Ginseng (Panax ginseng, panax meaning universal remedy in Latin) is an adaptogenic plant. It contains a high content of acid polysaccharides, which gives it “anti-fatigue” properties.
It is a recognized medicinal plant from Asia; it can be available as white ginseng or red ginseng (its color is the result of a special smoking treatment). The ginsenoid content must be at least 7%, which gives it the property of metabolic tonic.
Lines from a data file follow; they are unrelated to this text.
(** Issue one command: the host answers, the call is logged. *)
Definition call {R : Type} (c : Cmd R) : M R :=
  fun s =>
    let a := host_answer R c (host s) in
    mkOutcome (fst a) [Ev c (fst a)] (mkState (snd a) (enqueue c (pending s))).

(** *** [createShader] (lines 8-27) *)
Definition createShader (gl : WebGLRenderingContext) (type : ShaderType)
           (source : string) : M (option WebGLShader) :=
  shader <- call (GlCreateShader gl type) ;;
  match shader with
  | None => ret None
  | Some shader =>
      call (GlShaderSource gl shader source) ;;
      call (GlCompileShader gl shader) ;;
      status <- call (GlGetShaderParameter gl shader GLenum.COMPILE_STATUS) ;;
      if negb (truthy status) then
        log <- call (GlGetShaderInfoLog gl shader) ;;
        call (ConsoleError (msg_shader log)) ;;
        call (GlDeleteShader gl shader) ;;
        ret None
      else ret (Some shader)
  end.

(** *** [createProgram] (lines 29-48) *)
Definition createProgram (gl : WebGLRenderingContext)
           (vertShader fragShader : WebGLShader) : M (option WebGLProgram) :=
  program <- call (GlCreateProgram gl) ;;
  match program with
  | None => ret None
  | Some program =>
      call (GlAttachShader gl program vertShader) ;;
      call (GlAttachShader gl program fragShader) ;;
      call (GlLinkProgram gl program) ;;
      status <- call (GlGetProgramParameter gl program GLenum.LINK_STATUS) ;;
      if negb (truthy status) then
        log <- call (GlGetProgramInfoLog gl program) ;;
        call (ConsoleError (msg_program log)) ;;
        call (GlDeleteProgram gl program) ;;
        ret None
      else ret (Some program)
  end.

(** *** The vertex data of [main] (lines 90-130) *)
Definition pos : list Q :=
  map scaleToBottomLeft
    [ 4 / 8; 4 / 8;
      1 / 8; 4 / 8;
      4 / 8; 1 / 8;

      4 / 8; 7 / 8;
      4 / 8; 4 / 8;
      7 / 8; 4 / 8;

      4 / 8; 4 / 8;
      7 / 8; 4 / 8;
      4 / 8; 1 / 8 ]%Q.

Definition stellaColors : list Z :=
  [ 196; 92; 255; 255;
    115; 92; 255; 255;
    92; 151; 255; 255 ].

Definition revalxColors : list Z :=
  [ 247; 135; 2; 255;
    236; 247; 2; 255;
    247; 13; 2; 255 ].

Definition neoColors : list Z :=
  [ 36; 247; 150; 255;
    36; 238; 247; 255;
    36; 133; 247; 255 ].

Definition colors : TypedArray :=
  new_Uint8Array ((stellaColors ++ revalxColors) ++ neoColors)%list.

Definition colors_elems : list Z :=
  match colors with Uint8Array l => l | Float32Array _ => [] end.

(** *** The function returned by [render(gl, program)] (lines 146-164) *)
Definition render (gl : WebGLRenderingContext) (program : WebGLProgram)
           (posBuffer colBuffer : option WebGLBuffer) : M unit :=
  call (GlClearColor gl 1 1 1 1) ;;
  call (GlClear gl (Z.lor GLenum.COLOR_BUFFER_BIT GLenum.DEPTH_BUFFER_BIT)) ;;
  (* set positions *)
  attrPosPtr <- call (GlGetAttribLocation gl program "a_Pos") ;;
  call (GlEnableVertexAttribArray gl attrPosPtr) ;;
  call (GlBindBuffer gl GLenum.ARRAY_BUFFER posBuffer) ;;
  call (GlBufferData gl GLenum.ARRAY_BUFFER (Float32Array pos) GLenum.STATIC_DRAW) ;;
  call (GlVertexAttribPointer gl attrPosPtr 2 GLenum.FLOAT false 0 0) ;;
  (* set colors *)
  attrColPtr <- call (GlGetAttribLocation gl program "a_Col") ;;
  call (GlEnableVertexAttribArray gl attrColPtr) ;;
  call (GlBindBuffer gl GLenum.ARRAY_BUFFER colBuffer) ;;
  call (GlBufferData gl GLenum.ARRAY_BUFFER colors GLenum.STATIC_DRAW) ;;
  call (GlVertexAttribPointer gl attrColPtr 4 GLenum.UNSIGNED_BYTE true 0 0) ;;
  call (GlDrawArrays gl GLenum.TRIANGLES 0 (Z.of_nat (List.length pos) / 2)).

(** Invoking a registered callback. *)
Definition invoke (cb : FrameRequestCallback) : M unit :=
  match cb with
  | RenderClosure gl program posBuffer colBuffer =>
      render gl program posBuffer colBuffer
  end.

(** *** [main] (lines 50-171) *)
Definition main : M unit :=
  canvas <- call (QuerySelector "#canvas") ;;
  match canvas with
  | None => call (ConsoleError msg_no_canvas)
  | Some canvas =>
  gl <- call (GetContext canvas "webgl") ;;
  match gl with
  | None => call (ConsoleError msg_no_webgl)
  | Some gl =>
  vertexShader <- createShader gl VERTEX_SHADER vertProgram ;;
  fragmentShader <- createShader gl FRAGMENT_SHADER fragProgram ;;
  match vertexShader, fragmentShader with
  | Some vertexShader, Some fragmentShader =>
  program <- createProgram gl vertexShader fragmentShader ;;
  match program with
  | None => call (ConsoleError msg_program_stop)
  | Some program =>
  call (GlUseProgram gl program) ;;
  (* the non-null assertions [!!] leave no trace at run time *)
  posBuffer <- call (GlCreateBuffer gl) ;;
  colBuffer <- call (GlCreateBuffer gl) ;;
  dpr <- call DevicePixelRatio ;;
  resized <- call (ResizeCanvasToDisplaySize canvas dpr) ;;
  w <- call (CanvasWidth canvas) ;;
  h <- call (CanvasHeight canvas) ;;
  call (ConsoleLog (msg_resized resized w h)) ;;
  w' <- call (CanvasWidth canvas) ;;
  h' <- call (CanvasHeight canvas) ;;
  call (GlViewport gl 0 0 w' h') ;;
  call (RequestAnimationFrame (RenderClosure gl program posBuffer colBuffer)) ;;
  call (ConsoleLog "done")
  end
  | _, _ => call (ConsoleError msg_shaders_stop)
  end
  end
  end.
Guarana (Paulliniacupana, Paulliniasorbilis) is a shrub native to Brazil and Amazonia belonging to the Sapindaceae family. The Amerindians of Amazonia consumed it in a stimulating drink after having roasted the seeds and having reduced them to powder.
Indeed, guarana seeds are rich in tonic-nervine substances that act on the encephalic nerve centers. But the most important is the caffeine content (“guaranine”) of 2.5% to 7%, i.e. 2 to 3.5 times more than in coffee beans.
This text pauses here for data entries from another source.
(** The value of the longest prefix of decimal digits. *)
Fixpoint parseDigits (s : string) (acc : Z) : Z :=
  match s with
  | EmptyString => acc
  | String c r =>
      match digitValue c with
      | Some d => parseDigits r (10 * acc + d)
      | None => acc
      end
  end.

(** [parseInt(s, 10)] on a string: skip leading white space, read a sign,
    read the longest prefix of decimal digits; [NaN] when there is none.
    With radix 10 no [0x] prefix is stripped. *)
Definition signOf (s1 : string) : Z * string :=
  match s1 with
  | String "-"%char r => (-1, r)
  | String "+"%char r => (1, r)
  | _ => (1, s1)
  end.

Definition parseInt10 (s : string) : option Z :=
  let (sign, s2) := signOf (trimStart s) in
  match s2 with
  | EmptyString => None
  | String c _ =>
      match digitValue c with
      | Some _ => Some (sign * parseDigits s2 0)
      | None => None
      end
  end.

(** [parseInt(v, 10)]: the argument is first converted with [ToString]. *)
Definition parseInt (v : JsValue) : Completion (option Z) :=
  match ToString v with
  | inl e => inl e
  | inr s => inr (parseInt10 s)
  end.

(** [Number.isNaN] *)
Definition Number_isNaN (x : option Z) : bool :=
  match x with None => true | Some _ => false end.

(** ** Dates: the day and year arithmetic of ECMAScript *)

Definition msPerDay : Z := 86400000.

Definition Day (t : Z) : Z := t / msPerDay.

Definition WeekDay (t : Z) : Z := (Day t + 4) mod 7.

Definition DaysInYear (y : Z) : Z :=
  if negb (y mod 4 =? 0) then 365
  else if negb (y mod 100 =? 0) then 366
  else if negb (y mod 400 =? 0) then 365
  else 366.

Definition DayFromYear (y : Z) : Z :=
  365 * (y - 1970) + (y - 1969) / 4 - (y - 1901) / 100 + (y - 1601) / 400.

(** The year of a day number: the largest [y] with [DayFromYear y <= d].
    The estimate from the mean length of a year is off by at most one. *)
Definition YearFromDay (d : Z) : Z :=
  let y := 1970 + (400 * d) / 146097 in
  if d <? DayFromYear y then y - 1
  else if DayFromYear (y + 1) <=? d then y + 1
  else y.

Definition YearFromTime (t : Z) : Z := YearFromDay (Day t).

Definition InLeapYear (t : Z) : Z :=
  if DaysInYear (YearFromTime t) =? 366 then 1 else 0.

Definition DayWithinYear (t : Z) : Z := Day t - DayFromYear (YearFromTime t).

(** First day within the year of month [m] (0 = January); [leap] is 0 or 1. *)
Definition monthStart (m leap : Z) : Z :=
  match m with
  | 0 => 0
  | 1 => 31
  | 2 => 59 + leap
  | 3 => 90 + leap
  | 4 => 120 + leap
  | 5 => 151 + leap
  | 6 => 181 + leap
  | 7 => 212 + leap
  | 8 => 243 + leap
  | 9 => 273 + leap
  | 10 => 304 + leap
  | 11 => 334 + leap
  | _ => 365 + leap
  end.

Definition MonthFromTime (t : Z) : Z :=
  let d := DayWithinYear t in
  let l := InLeapYear t in
  if d <? monthStart 1 l then 0
  else if d <? monthStart 2 l then 1
  else if d <? monthStart 3 l then 2
  else if d <? monthStart 4 l then 3
  else if d <? monthStart 5 l then 4
  else if d <? monthStart 6 l then 5
  else if d <? monthStart 7 l then 6
  else if d <? monthStart 8 l then 7
  else if d <? monthStart 9 l then 8
  else if d <? monthStart 10 l then 9
  else if d <? monthStart 11 l then 10
  else 11.

Definition DateFromTime (t : Z) : Z :=
  DayWithinYear t + 1 - monthStart (MonthFromTime t) (InLeapYear t).

(** [MakeDate(MakeDay(y, m, d), 0)] for a month [m] in 0..11. *)
Definition MakeDay (y m d : Z) : Z :=
  DayFromYear y + monthStart m (if DaysInYear y =? 366 then 1 else 0) + d - 1.

Definition MakeDate (day time : Z) : Z := day * msPerDay + time.

Definition DaysInMonth (y m : Z) : Z :=
  let l := if DaysInYear y =? 366 then 1 else 0 in
  monthStart (m + 1) l - monthStart m l.

(** [TimeClip]: a time value is at most 8.64e15 away from the epoch. *)
Definition TimeClip (t : Z) : option Z :=
  if Z.abs t <=? 8640000000000000 then Some t else None.

(** *** The date string of [Date.prototype.toDateString] *)

Definition weekdayName (w : Z) : string :=
  match w with
  | 0 => "Sun" | 1 => "Mon" | 2 => "Tue" | 3 => "Wed"
  | 4 => "Thu" | 5 => "Fri" | _ => "Sat"
  end.

Definition monthName (m : Z) : string :=
  match m with
  | 0 => "Jan" | 1 => "Feb" | 2 => "Mar" | 3 => "Apr"
  | 4 => "May" | 5 => "Jun" | 6 => "Jul" | 7 => "Aug"
  | 8 => "Sep" | 9 => "Oct" | 10 => "Nov" | _ => "Dec"
  end.

Fixpoint zeros (k : nat) : string :=
  match k with
  | O => EmptyString
  | S k' => String "0"%char (zeros k')
  end.

Definition ToZeroPaddedDecimalString (n : Z) (minLength : nat) : string :=
  let s := Z_toString n in
  (zeros (minLength - String.length s)%nat ++ s)%string.

Definition yearString (yv : Z) : string :=
  ((if (0 <=? yv)%Z then "" else "-")
     ++ ToZeroPaddedDecimalString (Z.abs yv) 4)%string.

(** [DateString(t)] for a local time [t]. *)
Definition DateString (t : Z) : string :=
  (weekdayName (WeekDay t) ++ " "
     ++ monthName (MonthFromTime t) ++ " "
     ++ ToZeroPaddedDecimalString (DateFromTime t) 2 ++ " "
     ++ yearString (YearFromTime t))%string.

(** *** [Date.parse], the date-only form of the Date Time String Format *)

Fixpoint digitsValue (l : list ascii) (acc : Z) : option Z :=
  match l with
  | [] => Some acc
  | c :: r =>
      match digitValue c with
      | Some d => digitsValue r (10 * acc + d)
      | None => None
      end
  end.

(** [YYYY-MM-DD] with a month in 01..12 and a day of that month: midnight
    UTC of that day. *)
Definition parseDateOnly (s : string) : option Z :=
  match list_ascii_of_string s with
  | [y1; y2; y3; y4; sep1; m1; m2; sep2; d1; d2] =>
      match digitsValue [y1; y2; y3; y4] 0,
            digitsValue [m1; m2] 0,
            digitsValue [d1; d2] 0 with
      | Some y, Some m, Some d =>
          if Ascii.eqb sep1 "-" && Ascii.eqb sep2 "-"
             && (1 <=? m) && (m <=? 12)
             && (1 <=? d) && (d <=? DaysInMonth y (m - 1))
          then Some (MakeDate (MakeDay y (m - 1) d) 0)
          else None
      | _, _, _ => None
      end
  | _ => None
  end.

(** ** The surroundings of a request

    What the handlers take from outside [index.js]: the JavaScript engine
    (how [Date.parse] reads a string that is not a date-only ISO string,
    the offset of the local time zone), Mongoose (which path parameters
    cast to an ObjectId) and, for the request at hand, the clock, the id
    the database gives to a created document and the database calls that
    are rejected. *)

Definition ObjectId : Type := string.

Inductive StoreCall : Type :=
| UserCreate
| UserFind
| UserFindById
| ExerciseCreate
| ExerciseFind.

Definition isWrite (c : StoreCall) : bool :=
  match c with
  | UserCreate | ExerciseCreate => true
  | _ => false
  end.

Record Env : Type := mkEnv {
  date_parse_impl : string -> option Z;
  LocalTZA : Z -> Z;
  castObjectId : string -> option ObjectId;
  now : Z;
  newId : ObjectId;
  rejects : StoreCall -> bool
}.

(** [Date.parse(s)]: the empty string is not a date; a date-only ISO string
    is read by [parseDateOnly]; every other string is read as the engine
    does. *)
Definition Date_parse (env : Env) (s : string) : option Z :=
  if (s =? "")%string then None
  else match parseDateOnly s with
       | Some t => Some t
       | None => date_parse_impl env s
       end.

(** [new Date(v)]: the time value of the date, [None] for an invalid date.
    An object is converted to a primitive first; a string is parsed, any
    other primitive is converted to a number. *)
Definition Date_new (env : Env) (v : JsValue) : Completion (option Z) :=
  match v with
  | JUndefined => inr None
  | JNull => inr (Some 0)
  | JBool b => inr (Some (if b then 1 else 0))
  | JNum n => inr (TimeClip n)
  | JStr s => inr (Date_parse env s)
  | JObj (Some s) => inr (Date_parse env s)
  | JObj None => inl TypeError
  end.

Definition LocalTime (env : Env) (t : Z) : Z := t + LocalTZA env t.

(** [d.toDateString()] *)
Definition toDateString (env : Env) (tv : option Z) : string :=
  match tv with
  | None => "Invalid Date"
  | Some t => DateString (LocalTime env t)
  end.

(** ** The models and the database *)

Record User : Type := mkUser {
  user_id : ObjectId;
  user_username : string
}.

Record Exercise : Type := mkExercise {
  ex_id : ObjectId;
  ex_userId : ObjectId;
  ex_description : string;
  ex_duration : Z;
  ex_date : Z
}.

Record Store : Type := mkStore {
  users : list User;
  exercises : list Exercise
}.

(** The state a handler runs in: the database and the calls made to it so
    far (most recent first). *)
Record World : Type := mkWorld {
  db : Store;
  trace : list StoreCall
}.

(** A handler body: it reads and changes the world and completes with a
    value or throws. *)
Definition M (A : Type) : Type := World -> Completion A * World.

Definition ret {A : Type} (a : A) : M A := fun w => (inr a, w).

Definition throw {A : Type} (e : Exn) : M A := fun w => (inl e, w).

Definition bind {A B : Type} (m : M A) (k : A -> M B) : M B :=
  fun w =>
    match m w with
    | (inr a, w') => k a w'
    | (inl e, w') => (inl e, w')
    end.

Notation "x <- m ;; k" := (bind m (fun x => k))
  (at level 61, m at next level, right associativity).

Definition lift {A : Type} (c : Completion A) : M A :=
  match c with
  | inl e => throw e
  | inr a => ret a
  end.

Definition getDb : M Store := fun w => (inr (db w), w).

Definition putDb (s : Store) : M unit :=
  fun w => (inr tt, mkWorld s (trace w)).

(** A call to the database: it is recorded, and rejected when the
    surroundings say so. *)
Definition storeCall (env : Env) (c : StoreCall) : M unit :=
  fun w =>
    let w' := mkWorld (db w) (c :: trace w) in
    if rejects env c then (inl StoreFailure, w') else (inr tt, w').

(** *** [User] *)

(** [User.create({ username })]: the schema trims the name and requires it;
    the document is validated before it is sent to the database. *)
Definition User_create (env : Env) (username : string) : M User :=
  let name := trim username in
  if (name =? "")%string then throw ValidationError
  else
    _ <- storeCall env UserCreate ;;
    s <- getDb ;;
    let user := mkUser (newId env) name in
    _ <- putDb (mkStore (users s ++ [user]) (exercises s)) ;;
    ret user.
However, due to its high caffeine content, Guarana is contraindicated for pregnant and breastfeeding women, children, in case of hypertension, heart problems, ulcers, and insomnia.
Rhodiola (Rhodiola rosea) is an adaptogenic plant that contains two substances: rosavin and salidroside present in the root. These two substances promote the transport of precursors of serotonin, a neurotransmitter of the nervous system.
The adaptogenic and anti-stress properties of this plant have been studied in particular through several double-blind studies in students under stress. Its anti-stress action is due to its stimulating action on adrenal hormones.
The Ginkgo (Ginkgo biloba, also known as the “tree of forty crowns”) is a tree that dates back approximately 270 million years. It has the reputation of being the first plant to have grown after the nuclear bomb explosion in Hiroshima (Japan).
Its leaves contain valuable active ingredients such as terpenes and flavonoids. It is the flavonoids that promote the dilation of blood vessels and in particular to increase cerebral blood flow. These circulatory properties were recognized by Commission E and the World Health Organization (WHO) and from several tests.
Note, however, contradictions due to drug interactions with anticoagulant treatment, increasing the risk of hemorrhage, with some beta-blockers, with antidiabetic treatment, with gastroesophageal reflux inhibitors, antihypertensive, and antiangoreals.
Eleutherococcus (Eleutherococcus senticosus) is an adaptogenic plant, containing polysaccharides, eleutherosides, coumarins, vitamins, and amino acids in the root. These substances give it anti-stress and central nervous system (CNS) stimulating properties.
Chronic Fatigue Syndrome is not to be taken lightly. It can affect both the physical and mental and have repercussions on all aspects of our lives. Both allopathic and phytotherapeutic solutions exist to deal with it as part of a healthy lifestyle.
In addition to these, it is essential to: eat a balanced and seasonal diet, reduce alcohol and tobacco consumption, exercise at least 30 minutes a day, and sleep at least 7 hours a night.
Finally, when chronic fatigue becomes insurmountable, it’s recommended to consult a doctor.